History:a rare event where the USA does not come out on top. Courtesy of the sole efforts of Krisztina Egerszegi, Hungary tops the table with three gold medals from the 10 finals held since 1968. The GDR, with two wins, three silvers and a bronze (six medals out of the nine chances they had between 1976 and 1988), is second-best with American women falling a bronze medal shy of that. As with the 100m, progress is subject to the effect of the steroid era. After Melissa Belote (USA) won the 1972 crown in 2:19.19, a world record and first sub-2:20 swim, she returned to clock a 2:17.27 four years later - only to find herself fifth and almost four seconds off the pace of Richter?s 2:13.43 victory in a final that produced the same podium as the 100m, Garapick clasping bronze on a 2:15.60 that in another world would surely have granted her a bigger place in history. Beyond Belote, Reinisch is the only other woman to win the crown in world-record time, her 2:11.77 in 1980 a best time that pulverized the best time she had celebrated just eight weeks before the Games: 2:15.59. How the doctors and their political masters must have smiled back home. Reinisch has suffered a lifetime of serious ill health ever since. The race produced the only clean sweep ? to the GDR - in the history of the event, the bronze going to 1976 silver medalist Birgit Treiber, the only other woman beyond Egerszegi to win a medal over 200m at more than one Games. The historic last of Egerszegi's three victories also marked the biggest gulf between winner and eight place ever seen (just shy of seven seconds). In 2000, breakout junior Diana Mocanu (ROM), who was tipped for a worthy place in a final back home, produced two of the biggest bolts from the blueto join Belote, Richter, Reinisch and Egerszegi in the club of those who have won both the 100 and 200m. The first sub-2:20 final was witnessed in Montreal in 1976, while Barcelona in 1992 saw eight women race below 2:15 (and 2:14) for the first time. Though the winning speed was significantly slower than Egerszegi's 1992 effort of 2:07.06, the Athens final produced the tightest race ever seen, both in determining gold and also in terms of the margin from gold to last: 3.71sec, less than the Hungarian's record winning margin from gold to silver in 1996. Athens also witnessed the first sub-2:10 podium, Reiko Nakamura (JPN) and Antje Buschschulte (GER) sharing bronze on 2:09.88.
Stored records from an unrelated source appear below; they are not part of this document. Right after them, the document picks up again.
(** Modelled from the spec: the class [EarlyStopping] of [utils/evaluate.py]
    is not among the sources; [main] only constructs it (line 66), calls it
    (line 73) and reads its [early_stop] flag (line 74).  The fields and the
    decision rule follow section 4.1 of the specification; [min_delta] is 0
    because line 66 passes none. *)
Record EarlyStopping : Type := {
  patience : Z;
  min_delta : float;
  counter : Z;
  best_score : float;
  early_stop : bool
}.

Definition init (patience : Z) : EarlyStopping :=
  {| patience := patience; min_delta := 0%float; counter := 0;
     best_score := infinity; early_stop := false |}.

Inductive verdict : Type := Continue | Stop.

(** [current_score < best_score - min_delta], on binary64 values. *)
Definition improved (es : EarlyStopping) (current_score : float) : bool :=
  PrimFloat.ltb current_score (PrimFloat.sub (best_score es) (min_delta es)).

(** Modelled from the spec: one evaluation of the policy (section 4.1). *)
Definition evaluate (es : EarlyStopping) (current_score : float)
  : EarlyStopping * verdict :=
  if improved es current_score then
    ({| patience := patience es; min_delta := min_delta es; counter := 0;
        best_score := current_score; early_stop := early_stop es |}, Continue)
  else
    let c := counter es + 1 in
    if patience es <=? c then
      ({| patience := patience es; min_delta := min_delta es; counter := c;
          best_score := best_score es; early_stop := true |}, Stop)
    else
      ({| patience := patience es; min_delta := min_delta es; counter := c;
          best_score := best_score es; early_stop := false |}, Continue).

(** The policy fed a sequence of scores the way the loop of [main] feeds it:
    one evaluation per score, none after the first [Stop].  The answers are
    returned in order. *)
Fixpoint feed (es : EarlyStopping) (scores : list float)
  : EarlyStopping * list verdict :=
  match scores with
  | [] => (es, [])
  | s :: rest =>
      match evaluate es s with
      | (es', Stop) => (es', [Stop])
      | (es', Continue) =>
          let '(es'', vs) := feed es' rest in (es'', Continue :: vs)
      end
  end.

(** Modelled from the spec: the call [earlystopping(loss, model, path)] of
    line 73.  Besides the evaluation above it writes the model state to the
    path it is handed: [main] holds no save statement of its own, and
    section 4.4 of the specification has a checkpoint persisted for the epoch
    unconditionally once the policy has been evaluated. *)
Definition call (es : EarlyStopping) (val_loss : float) (model : Z)
    (path : string) (files : gmap string Z) : EarlyStopping * gmap string Z :=
  (fst (evaluate es val_loss), <[path := model]> files).

End Policy.

(** ** Lines 60-112: the epoch loop, the interrupt handler, the reports *)

Module Controller.
Import PyFormat Policy.

(** The options of [cfg] that [main] reads on these lines. *)
Record Cfg : Type := {
  cfg_epoch : Z;
  cfg_patience : Z
}.

(** The statements of the loop body at which the signal can be delivered.
    Calls into collaborators are taken to return unless the signal arrives;
    a statement cut short by it leaves no effect of its own. *)
Inductive stmt : Type :=
  | at_train_model          (* line 68 *)
  | at_eval_model           (* line 70 *)
  | at_scheduler_step       (* line 71 *)
  | at_earlystopping        (* line 73 *)
  | at_early_stop_branch.   (* lines 74-81 *)

(** Where, inside the [try] block, [KeyboardInterrupt] is raised. *)
Inductive place : Type :=
  | before_loop             (* lines 61-66 *)
  | in_epoch (e : Z) (s : stmt)
  | at_done.                (* line 82 *)

#[global] Instance stmt_eq_dec : EqDecision stmt.
Proof. solve_decision. Defined.
#[global] Instance place_eq_dec : EqDecision place.
Proof. solve_decision. Defined.

(** What [main] does not decide: the loss [eval_model] returns in each epoch
    and the place, if any, at which the operator interrupts the run. *)
Record World : Type := {
  val_loss : Z -> float;
  sigint : option place
}.

(** The local variables of [main] that the control flow reads or writes.
    [model] stands for the parameter set: it counts the training passes made
    so far, so the state saved in epoch [e] is [e + 1].  [log_dir] maps a
    file name to the model state stored under it. *)
Record Locals : Type := {
  epoch : option Z;
  save_ep : option Z;
  save_model_dir : option string;
  model : Z;
  earlystopping : EarlyStopping;
  log_dir : gmap string Z
}.

Definition locals0 (cfg : Cfg) : Locals :=
  {| epoch := None; save_ep := None; save_model_dir := None; model := 0;
     earlystopping := Policy.init (cfg_patience cfg); log_dir := ∅ |}.

Definition bind_epoch (l : Locals) (e : Z) : Locals :=
  {| epoch := Some e; save_ep := save_ep l; save_model_dir := save_model_dir l;
     model := model l; earlystopping := earlystopping l; log_dir := log_dir l |}.

(** [train_model] on line 68: one more pass over the training set. *)
Definition train_model (l : Locals) : Locals :=
  {| epoch := epoch l; save_ep := save_ep l; save_model_dir := save_model_dir l;
     model := model l + 1; earlystopping := earlystopping l;
     log_dir := log_dir l |}.

Definition after_call (l : Locals) (r : EarlyStopping * gmap string Z) : Locals :=
  {| epoch := epoch l; save_ep := save_ep l; save_model_dir := save_model_dir l;
     model := model l; earlystopping := r.1; log_dir := r.2 |}.

(** [save_ep = n] followed by [save_model_dir = log_dir / f'epoch{save_ep:05}.pt']
    (lines 79-80 and 87-88). *)
Definition select (l : Locals) (n : Z) : Locals :=
  {| epoch := epoch l; save_ep := Some n; save_model_dir := Some (epoch_pt n);
     model := model l; earlystopping := earlystopping l; log_dir := log_dir l |}.

Inductive flow : Type := Next | Break | Interrupt.

Definition raised (w : World) (e : Z) (s : stmt) : bool :=
  bool_decide (sigint w = Some (in_epoch e s)).

(** Lines 68-81, one iteration with the loop variable bound to [e].
    [scheduler.step(loss/cfg.batch_size)] on line 71 acts on the optimizer
    inside [torch]; nothing that [main] reads afterwards depends on it, so it
    appears here only as a place where the signal can arrive.  Like every
    call into a collaborator it is taken to return: a loss for which it
    raises (a negative, infinite or not-a-number one) ends the run with an
    error that line 83 does not catch, and such a run is none of the runs
    described here. *)
Definition body (cfg : Cfg) (w : World) (e : Z) (l : Locals) : Locals * flow :=
  let l := bind_epoch l e in
  if raised w e at_train_model then (l, Interrupt) else
  let l := train_model l in
  if raised w e at_eval_model then (l, Interrupt) else
  let loss := val_loss w e in
  if raised w e at_scheduler_step then (l, Interrupt) else
  if raised w e at_earlystopping then (l, Interrupt) else
  let l := after_call l (Policy.call (earlystopping l) loss (model l)
                                     (epoch_pt e) (log_dir l)) in
  if raised w e at_early_stop_branch then (l, Interrupt) else
  if early_stop (earlystopping l) then (select l (e - cfg_patience cfg), Break)
  else (l, Next).

(** [for epoch in range(cfg.epoch)], with [n] iterations left and [e] the
    next value of the loop variable. *)
Fixpoint for_epoch (cfg : Cfg) (w : World) (n : nat) (e : Z) (l : Locals)
  : Locals * flow :=
  match n with
  | O => (l, Next)
  | S n' =>
      match body cfg w e l with
      | (l', Next) => for_epoch cfg w n' (e + 1) l'
      | stopped => stopped
      end
  end.

Inductive terminal : Type := STOPPING_EARLY | INTERRUPTED | DONE.

Inductive error : Type := UnboundLocalError (name : string).

(** How the [try] statement is left: in a terminal state, or with an
    exception that nothing catches. *)
Inductive ending : Type :=
  | ended (t : terminal)
  | uncaught (x : error).

(** Lines 83-88. *)
Definition except_KeyboardInterrupt (l : Locals) : Locals * ending :=
  match epoch l with
  | None => (l, uncaught (UnboundLocalError "epoch"))
  | Some e => (select l (e - 1), ended INTERRUPTED)
  end.

(** Lines 60-88. *)
Definition try_block (cfg : Cfg) (w : World) : Locals * ending :=
  if bool_decide (sigint w = Some before_loop)
  then except_KeyboardInterrupt (locals0 cfg)
  else
    match for_epoch cfg w (Z.to_nat (cfg_epoch cfg)) 0 (locals0 cfg) with
    | (l, Interrupt) => except_KeyboardInterrupt l
    | (l, f) =>
        if bool_decide (sigint w = Some at_done)
        then except_KeyboardInterrupt l
        else (l, ended (match f with Break => STOPPING_EARLY | _ => DONE end))
    end.

Inductive loader : Type := train_loader | val_loader | test_loader.

Definition phaze : list string := ["train"; "val"; "test"].

(** The arguments of one [ConfusionMatrix] call that vary (lines 102-109). *)
Record ConfusionMatrix_args : Type := {
  test_loader_arg : loader;
  model_PATH : string;
  save_name : string;
  save_dir_name : string
}.

(** Evaluation of the arguments of the call for item [idx]: the first unbound
    name met, in source order, raises. *)
Definition ConfusionMatrix (l : Locals) (idx : nat) (ld : loader)
  : ConfusionMatrix_args + error :=
  match save_model_dir l with
  | None => inr (UnboundLocalError "save_model_dir")
  | Some path =>
      match save_ep l with
      | None => inr (UnboundLocalError "save_ep")
      | Some ep =>
          inl {| test_loader_arg := ld;
                 model_PATH := path;
                 save_name := phaze !!! idx +:+ "_" +:+ format_05 ep;
                 save_dir_name :=
                   "miss_" +:+ phaze !!! idx +:+ "_" +:+ format_05 ep |}
      end
  end.

(** Lines 100-112 over the enumerated loaders: the calls whose arguments
    [main] evaluates, and the error that ended the loop, if one did.  Each
    [ConfusionMatrix] call is taken to return; were one to raise inside (on a
    checkpoint file that is missing, say), the loop would end there, so the
    calls really made are always an initial part of the ones listed. *)
Fixpoint report_loop (l : Locals) (items : list (nat * loader))
  : list ConfusionMatrix_args * option error :=
  match items with
  | [] => ([], None)
  | (idx, ld) :: rest =>
      match ConfusionMatrix l idx ld with
      | inr x => ([], Some x)
      | inl a => let '(calls, x) := report_loop l rest in (a :: calls, x)
      end
  end.

Definition enumerate_loaders : list (nat * loader) :=
  [(0%nat, train_loader); (1%nat, val_loader); (2%nat, test_loader)].

(** One run of [main] from line 60 on. *)
Record Run : Type := {
  left_try : ending;
  locals : Locals;
  reports : list ConfusionMatrix_args;
  failure : option error
}.

Definition main (cfg : Cfg) (w : World) : Run :=
  match try_block cfg w with
  | (l, uncaught x) =>
      {| left_try := uncaught x; locals := l; reports := []; failure := Some x |}
  | (l, ended t) =>
      let '(calls, x) := report_loop l enumerate_loaders in
      {| left_try := ended t; locals := l; reports := calls; failure := x |}
  end.

(** The status the interpreter exits with. *)
Definition exit_status (r : Run) : Z :=
  match failure r with
  | None => 0
  | Some _ => 1
  end.

(** What the loop has assigned to [save_ep] and [save_model_dir] when it is
    left: something on [break] only. *)
Definition selection (cfg : Cfg) (l : Locals) (f : flow) : Prop :=
  match f with
  | Break =>
      exists e, epoch l = Some e /\ save_ep l = Some (e - cfg_patience cfg) /\
                save_model_dir l = Some (epoch_pt (e - cfg_patience cfg))
  | _ => save_ep l = None /\ save_model_dir l = None
  end.

(** The three calls of the reporting loop for a selected label and path. *)
Definition three_reports (ep : Z) (path : string) : list ConfusionMatrix_args :=
  [ {| test_loader_arg := train_loader; model_PATH := path;
       save_name := "train_" +:+ format_05 ep;
       save_dir_name := "miss_train_" +:+ format_05 ep |};
    {| test_loader_arg := val_loader; model_PATH := path;
       save_name := "val_" +:+ format_05 ep;
       save_dir_name := "miss_val_" +:+ format_05 ep |};
    {| test_loader_arg := test_loader; model_PATH := path;
       save_name := "test_" +:+ format_05 ep;
       save_dir_name := "miss_test_" +:+ format_05 ep |} ].


(** The loop arrives at the top of iteration [e] still running. *)
Definition running_at (cfg : Cfg) (w : World) (e : Z) : Prop :=
  0 <= e < cfg_epoch cfg /\
  (for_epoch cfg w (Z.to_nat e) 0 (locals0 cfg)).2 = Next.

End Controller.

(** ** The specification's reading of the terminal states *)

Module Spec.
Import Controller.

(** Section 4.4: [stop_epoch] is the epoch of the stop verdict, the epoch
    before the interrupted one, or the last configured epoch. *)
Definition stop_epoch (cfg : Cfg) (t : terminal) (epoch : Z) : Z :=
  match t with
  | STOPPING_EARLY => epoch
  | INTERRUPTED => epoch - 1
  | DONE => cfg_epoch cfg - 1
  end.

(** Section 4.4: the label [stop_epoch - patience], clamped at 0. *)
Definition reporting_label (cfg : Cfg) (t : terminal) (epoch : Z) : Z :=
  Z.max 0 (stop_epoch cfg t epoch - cfg_patience cfg).

(** Sections 4.4 and 8: the label selected by a run that reached terminal
    state [t] with the loop variable at [e] is the clamped one. *)
Definition selects_clamped_label (cfg : Cfg) (r : Run) : Prop :=
  forall t e, left_try r = ended t -> epoch (locals r) = Some e ->
    save_ep (locals r) = Some (reporting_label cfg t e).

End Spec.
Fastest: 2:07.06, Egerszegi (HUN), 1992
World Record wins: Belote, 1972, Reinisch, 1980.
Biggest margin: Egerszegi's last victory, of 2:07.83 in Atlanta 1996, left her 4.15sec ahead of the nearest in a field of what might loosely be called rivals.
Closest shave: the closest to close is the 2:09.19 win by Kirsty Coventry (ZIM) over Stanislava Komarova (RUS), on 2:09.72, in Athens, 2004.
Most controversial: Nothing beats beating the world for the best part of 20 years on the back of a doping regime.